As a consequence, I find that I don’t have what could be considered a conventional sense of reality.  So, as I said, my reality has been formed by Hollywood’s version of reality.  As a child, I thought “Father knows best” was real and that my life was fake.  When I think about it now, I may not have been far from wrong.”

In meeting up with the adoption community online and offline I’ve established that I too, was not far from wrong in knowing that being taken from my family of origin and planted into a different family with no recourse for information isn't normal.  At least for those of us who feel out of place, unaccepted for who we are, and continually told “being adopted doesn’t matter”.    

I find that I frequently feel better about myself when I discover that we’re not alone, but that there are, in fact, a number of other people who ail as we do—that there are actually a number of “accomplished” individuals who find it necessary to seek treatment for some otherwise insurmountable inner unpleasantness.”

And there you have it.  Summed up and laid out in print what many adoptees struggle with on a constant basis.  No matter if the homes we were adopted into are good ones, adoptees are tired of playing “pretend” with their lives under terms created and dictated to us by others.  We realize now as adults, we are told that by those that have no idea or clue about what we feel, or should feel.  And, we are finally able to step out of our comfort zones, well really uncomfortable zones, to let the world know.

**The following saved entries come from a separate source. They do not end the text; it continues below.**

Definition diffTemplates (previous : option RuleTemplateDraft) (next : RuleTemplateDraft) : list PatchOperation :=
  match previous with
  | None => [{| op := op_add; path := ""; pvalue := Some (content_value next) |}]
  | Some previous =>
      flat_map (fun index => diffAt index (branches previous !! index) (branches next !! index))
               (seq 0 (Nat.max (length (branches previous)) (length (branches next))))
  end.

Section Addresses.
Variable sha256 : string -> string.

Definition digestOfTemplate (draft : RuleTemplateDraft) : string := "sha256:" +:+ sha256 (Text.canonicalText (content_value draft)).

Definition slot_value (workflowType : string) (upstream : list string) (target : string) : value :=
  VObj [("workflowType", VStr workflowType); ("upstream", strings (js_sort strcmp upstream)); ("target", VStr target)].

Definition slotIdOf (workflowType : string) (upstreamToolTypes : list string) (targetPlannerTemplate : string) : string :=
  "slot:" +:+ take_str 32 (sha256 (Text.canonicalText (slot_value workflowType upstreamToolTypes targetPlannerTemplate))).

Definition publishRuleTemplate (draft : RuleTemplateDraft) (resolved : ResolvedToolView) : result PublicationResult :=
  match structuralViolations resolved draft with
  | (_ :: _) as vs => Ok (Refused vs)
  | [] =>
      vss ← mapR (isolationViolations resolved) (entries (branches draft));
      match concat vss with
      | (_ :: _) as vs => Ok (Refused vs)
      | [] =>
          let traits := map (fun b => traitsOf b resolved) (branches draft) in
          Ok (PublicationAdmitted {| pt_templateRef := templateRef draft; pt_digest := digestOfTemplate draft; pt_author := author draft;
                          pt_branches := traits; pt_capability := capabilityOf traits; pt_slotId := truthy (slotId draft) |})
      end
  end.
(** What was published stays resolvable. After any sequence of publications — refused, failed or
    admitted — a reference resolves to its latest admitted version; a digest that is not itself used
    as a reference resolves to a published template with that digest, whose reference and branches are
    those of every draft ever published under it unless SHA-256 collides on their two texts; and a bound slot resolves to
    the latest version of some published reference. *)
Theorem published_pins log s h d t :
  history log s h -> (d, t) ∈ h ->
  resolve s (templateRef d) = snd <$> latest h (templateRef d) /\ is_Some (latest h (templateRef d)) /\
  (latest h (pt_digest t) = None -> exists d' t', resolve s (pt_digest t) = Some t' /\ (d', t') ∈ h /\ pt_digest t' = pt_digest t /\
     ((templateRef d' = templateRef d /\ branches d' = branches d) \/
      collides sha256 (Text.canonicalText (content_value d')) (Text.canonicalText (content_value d)))) /\
  (forall slot t', resolveSlot s slot = Some t' -> exists d', (d', t') ∈ h /\ latest h (templateRef d') = Some (d', t')).
Proof.
  intros Hh Hin. destruct (history_indexed _ _ _ Hh) as [I1 I2 I3 I4 I5 I6]. clear Hh.
  assert (forall ref p, latest h ref = Some p -> p ∈ h /\ templateRef (fst p) = ref) as Hlast.
  { intros ref p H. unfold latest in H. apply last_Some_elem_of in H. apply elem_of_filter_by in H as [? H]. by bool_prop. }
  assert (is_Some (latest h (templateRef d))) as [p Hp].
  { unfold latest. apply last_is_Some. intros Hnil. assert ((d, t) ∈ filter_by (fun p => templateRef (fst p) ==? templateRef d) h) as H
      by (apply elem_of_filter_by; split; [done|apply eqb_refl]). rewrite Hnil in H. by apply elem_of_nil in H. }
  split; [|split; [by eexists|split]].
  - unfold resolve. by rewrite I1, Hp.
  - intros Hnone. destruct (I4 _ _ Hin) as [t' Ht']. destruct (I3 _ _ Ht') as (Hg & d' & Hd'). exists d', t'.
    split; [unfold resolve; by rewrite I1, Hnone|]. split; [done|]. split; [done|].
    apply digestOfTemplate_binding. rewrite <- (I5 _ _ Hd'), <- (I5 _ _ Hin). done.
  - intros slot t' Hs. unfold resolveSlot in Hs. destruct (truthy _) as [ref|]; [|done]. rewrite I1 in Hs.
    destruct (latest h ref) as [[d' t'']|] eqn:E; [|done]. injection Hs as <-. destruct (Hlast _ _ E) as [? <-]. by exists d'.
Qed.
End StoreHistory.

(** ** A published template *)
Definition sample_look : ProposalVertex :=
  {| pv_id := "a"; pv_parents := []; pv_kind := k_tool; pv_tool := Some "look"; pv_scopeId := None; pv_confirmedOutput := None; pv_templateRef := None |}.
Definition sample_draft : RuleTemplateDraft :=
  {| templateRef := "rule://dispatch@v1"; author := "ops"; slotId := None;
     branches := [{| condition := "ready"; subDag := {| p_vertices := [sample_look]; p_scopes := [] |} |}] |}.
Definition sample_template : PublishedRuleTemplate :=
  {| pt_templateRef := templateRef sample_draft; pt_digest := digestOfTemplate sample_hash sample_draft; pt_author := "ops";
     pt_branches := traits_of sample_view sample_draft; pt_capability := capabilityOf (traits_of sample_view sample_draft); pt_slotId := None |}.
Definition sample_sink (log : list object) (_ _ : string) (p : object) : result (list object) := Ok (log ++ [p]).

Lemma published_pins_witness :
  exists log, history sample_hash sample_sink log (index emptyStore sample_draft sample_template) [(sample_draft, sample_template)] /\
    resolve (index emptyStore sample_draft sample_template) "rule://dispatch@v1" = Some sample_template.
Proof.
  assert (history sample_hash sample_sink [publishedPayload sample_hash None sample_draft sample_template]
            (index emptyStore sample_draft sample_template) ([] ++ [(sample_draft, sample_template)])) as H.
  { apply (history_admitted sample_hash sample_sink [] emptyStore [] sample_draft sample_view); [constructor|].
    vm_compute. reflexivity. }
  eexists. split; [exact H|].
  etransitivity; [apply (published_pins sample_hash sample_sink _ _ _ sample_draft sample_template H); left|].
  vm_compute. reflexivity.
Defined.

So, thank you Carrie Fisher for writing "Wishful Drinking" and laying your life out there for the world to see.   It helps so many of us who are battling personal demons in life, and feeling alone and isolated.  Hopefully, in the sharing of this experience with truth and honesty, it will help many others to find the courage to speak out.  "Wishful Thinking" for this adoptee is that we can to enable more adoptees to find their voices and help make the drastic changes to law and policy that have been needed in adoption for far too long.